Luckily, we made it to Daughter's school to drop her off just as the bell rang and the kids were getting in line, so she wasn't late. Alas, unfortunately, my troubles didn't end there. Next, I went to the bank to deposit a check that I had gotten for creating a course outline for an organization that offers on-line courses to adults. Driving towards the bank, I was pulled over by a cop! Argh! I was so distracted by the radio (an awful story about an American Soldier who had left his base in Afghanistan and snuck into several houses to open fire on the residents, killing many, including mostly children!) that I didn't realize I had entered a school zone. I thought I was still in a 50 zone, so I doing more than 30 km/h. I was doing 49, which is obviously an indication that I wasn't intentionally speeding since I wasn't even doing the 50 that I thought was permitted, but the fact remains that I didn't notice the sign. I was so upset I started crying. Honestly, how bad can life get?
I have been sick and unable to work full-time since October 2010. I was on full sick-leave for a long time, which means I was basically living off credit cards. The insurance payments were laughably low. When EI ran out I had to turn to the government for last-resort help. Needless to say, it was pretty hard living off 600 dollars a month. My rent alone is $600! In November of last year, I got a job offer for my dream job: to become a French Language Evaluator for the federal government. I had 62 thousand dollars a year dangling in front of me. I just had to pass a four-week training period and the job was mine. I was still pretty sick, very weak and generally pretty tired, but how could I pass up this opportunity? Financially, I couldn't afford to. So I kept my mouth shut about being on sick leave and went for it. I dove in full-time. Big mistake. I was so exhausted that I couldn't concentrate. The pressure was on, the stress was up, and I made too many mistakes. I didn't pass the training and ended up losing the job. I can't remember the last time I was so devastated. So now I am back trying to get some freelancing contracts like the one I am working on now.

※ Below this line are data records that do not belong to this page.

Lemma count_base2e_bound fuel b m n :
  1 ≤ b → 0 ≤ m < 2 ^ (b * (Z.of_nat fuel + 1)) →
  n + 1 ≤ count_digits_base2e fuel b m n ≤ n + 1 + Z.of_nat fuel ∧ m < 2 ^ (b * (count_digits_base2e fuel b m n - n)).
Proof.
  intros Hb. revert m n. induction fuel as [|fuel IH]; intros m n Hm; cbn [count_digits_base2e]; cbv zeta.
  - replace (n + 1 - n) with (Z.of_nat 0 + 1) by lia. lia.
  - destruct (Z.eqb_spec (Z.shiftr m b) 0) as [E|E]; cbn [negb].
    + rewrite Z.shiftr_div_pow2 in E by lia. assert (Hp : 0 < 2 ^ b) by (apply Z.pow_pos_nonneg; lia).
      apply Z.div_small_iff in E; [|lia]. replace (n + 1 - n) with 1 by lia. rewrite Z.mul_1_r. lia.
    + rewrite Z.shiftr_div_pow2 by lia. assert (Hp : 0 < 2 ^ b) by (apply Z.pow_pos_nonneg; lia).
      destruct (IH (m / 2 ^ b) (n + 1)) as [IH1 IH2].
      { split; [apply Z.div_pos; lia|]. apply Z.div_lt_upper_bound; [done|]. rewrite <- Z.pow_add_r by nia.
        replace (b + b * (Z.of_nat fuel + 1)) with (b * (Z.of_nat (S fuel) + 1)) by lia. lia. }
      set (c := count_digits_base2e fuel b (m / 2 ^ b) (n + 1)) in *. split; [lia|].
      replace (b * (c - n)) with (b + b * (c - (n + 1))) by lia. rewrite Z.pow_add_r by nia.
      pose proof (Z.div_mod m (2 ^ b) ltac:(lia)). pose proof (Z.mod_pos_bound m (2 ^ b) Hp).
      set (x := 2 ^ (b * (c - (n + 1)))) in *. assert (m / 2 ^ b + 1 ≤ x) by lia. nia.
Qed.

(** A buffer as long as the number has digits. *)
Lemma format_base2e_returns b v u : 1 ≤ b → 0 ≤ v < 2 ^ 64 →
  ∃ text, format_base2e b v (count_digits_base2e bits_fuel b v 0) u = Ret text ∧ size text ≤ 65.
Proof.
  intros Hb Hv. pose proof (pow_le_bits 64 b 65 ltac:(lia) Hb) as Hp.
  destruct (count_base2e_bound bits_fuel b v 0 Hb) as [H1 H2]; [change (Z.of_nat bits_fuel + 1) with 65; lia|].
  rewrite Z.sub_0_r in H2. unfold format_base2e.
  destruct (base2e_returns bits_fuel b (count_digits_base2e bits_fuel b v 0) v u "") as (n & text & -> & Ht);
    [done|lia|lia|change (Z.of_nat bits_fuel + 1) with 65; lia|]. exists text. split; [done|].
  change (size "") with 0 in Ht. change (Z.of_nat bits_fuel) with 64 in H1. lia.
Qed.

Lemma decimal_fuel v : 0 ≤ v → v < 100 * 100 ^ Z.of_nat (digits_fuel v).
Proof.
  intros Hv. pose proof (fuel_enough v Hv). set (k := Z.of_nat (digits_fuel v)) in *.
  assert (10 ^ k ≤ 100 ^ k) by (apply Z.pow_le_mono_l; lia). lia.
Qed.

Lemma format_decimal_text v n : 0 ≤ v < 2 ^ 64 → n = text_size v → format_decimal v n = Ret (natural_text v).
Proof.
  intros Hv ->. unfold format_decimal. rewrite do_format_decimal_text; [|lia|apply decimal_fuel; lia|done].
  cbn [mbind outcome_bind]. by rewrite append_nil_r.
Qed.

Lemma outputs_ptr v specs : 0 ≤ v < 2 ^ 64 → (∀ s, specs = Some s → 0 ≤ s.(width)) → outputs (write_ptr v specs).
Proof.
  intros Hv Hs. unfold write_ptr. destruct (format_base2e_returns 4 v false ltac:(lia) Hv) as (text & -> & _).
  destruct specs as [s|]; [|done]. by apply outputs_padded, Hs.
Qed.

(** *** Escapes *)

Lemma codepoint_returns width prefix cp :
  1 ≤ width ≤ 64 → 0 ≤ cp < 16 ^ width → ∃ text, write_codepoint width prefix cp = Ret text.
Proof.
  intros Hw Hcp. unfold write_codepoint. assert (E : 16 ^ width = 2 ^ (4 * width)) by (by rewrite Z.pow_mul_r by lia).
  assert (2 ^ (4 * width) ≤ 2 ^ (4 * 65)) by (apply Z.pow_le_mono_r; lia).
  destruct (base2e_returns bits_fuel 4 width cp false "") as (n & text & -> & _);
    [lia|lia|lia|change (Z.of_nat bits_fuel + 1) with 65; lia|]. eauto.
Qed.

Lemma code_range c : 0 ≤ code c < 256.
Proof. unfold code. pose proof (nat_ascii_bounded c). lia. Qed.

Lemma each_char_returns f s : (∀ c, ∃ text, f c = Ret text) → ∃ text, each_char f s = Ret text.
Proof.
  intros Hf. induction s as [|c s [r IH]]; [by eexists|]. cbn [each_char]. destruct (Hf c) as [t ->]. cbn [mbind outcome_bind].
  rewrite IH. by eexists.
Qed.

Lemma escaped_cp_returns escaped cp : 0 ≤ cp → ∃ text, write_escaped_cp escaped cp = Ret text.
Proof.
  intros Hcp. unfold write_escaped_cp.
  destruct (cp =? 10); [by eexists|]. destruct (cp =? 13); [by eexists|]. destruct (cp =? 9); [by eexists|].
  destruct (_ || _); [by eexists|].
  destruct (Z.ltb_spec cp 0x100); [apply codepoint_returns; lia|].
  destruct (Z.ltb_spec cp 0x10000); [apply codepoint_returns; lia|].
  destruct (Z.ltb_spec cp 0x110000); [apply codepoint_returns; lia|].
  apply each_char_returns. intros c. pose proof (code_range c). apply codepoint_returns; lia.
Qed.

Lemma byte_at_nonneg i s : 0 ≤ byte_at i s.
Proof. revert i. induction s as [|c s IH]; intros [|i]; cbn; [done..|apply code_range|apply IH]. Qed.

Lemma at_row_nonneg l i : Forall (λ x, 0 ≤ x) l → 0 ≤ at_row l i.
Proof.
  intros Hl. unfold at_row. destruct (nth_in_or_default (Z.to_nat i) l 0) as [H| ->]; [|done].
  rewrite List.Forall_forall in Hl. by apply Hl.
Qed.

I was so happy to be getting a respectable paycheck, and now I have to go wasting part of it on a huge speeding fine.
So basically this day has me feeling pretty inadequate in all ways imaginable. I feel like a bad mom. I feel like I can't provide for my family, and now I am just plain afraid to drive. What if in my distraction I make an even more serious mistake? What if I hit a cat or worse, a child? I had planned to spend this morning working on the lesson plans to go with the course outline, which has thankfully been accepted. But I spent a good 45 minutes just sitting there in the car crying, not feeling up to even driving home, let alone detouring still toward the bank. I have until March 31st to submit the four Modules of the course I have to create, and I just don't feel up to working on it. My mind's a mess. This is definitely one of those times when the rollercoaster of life is letting me down. I am plummeting.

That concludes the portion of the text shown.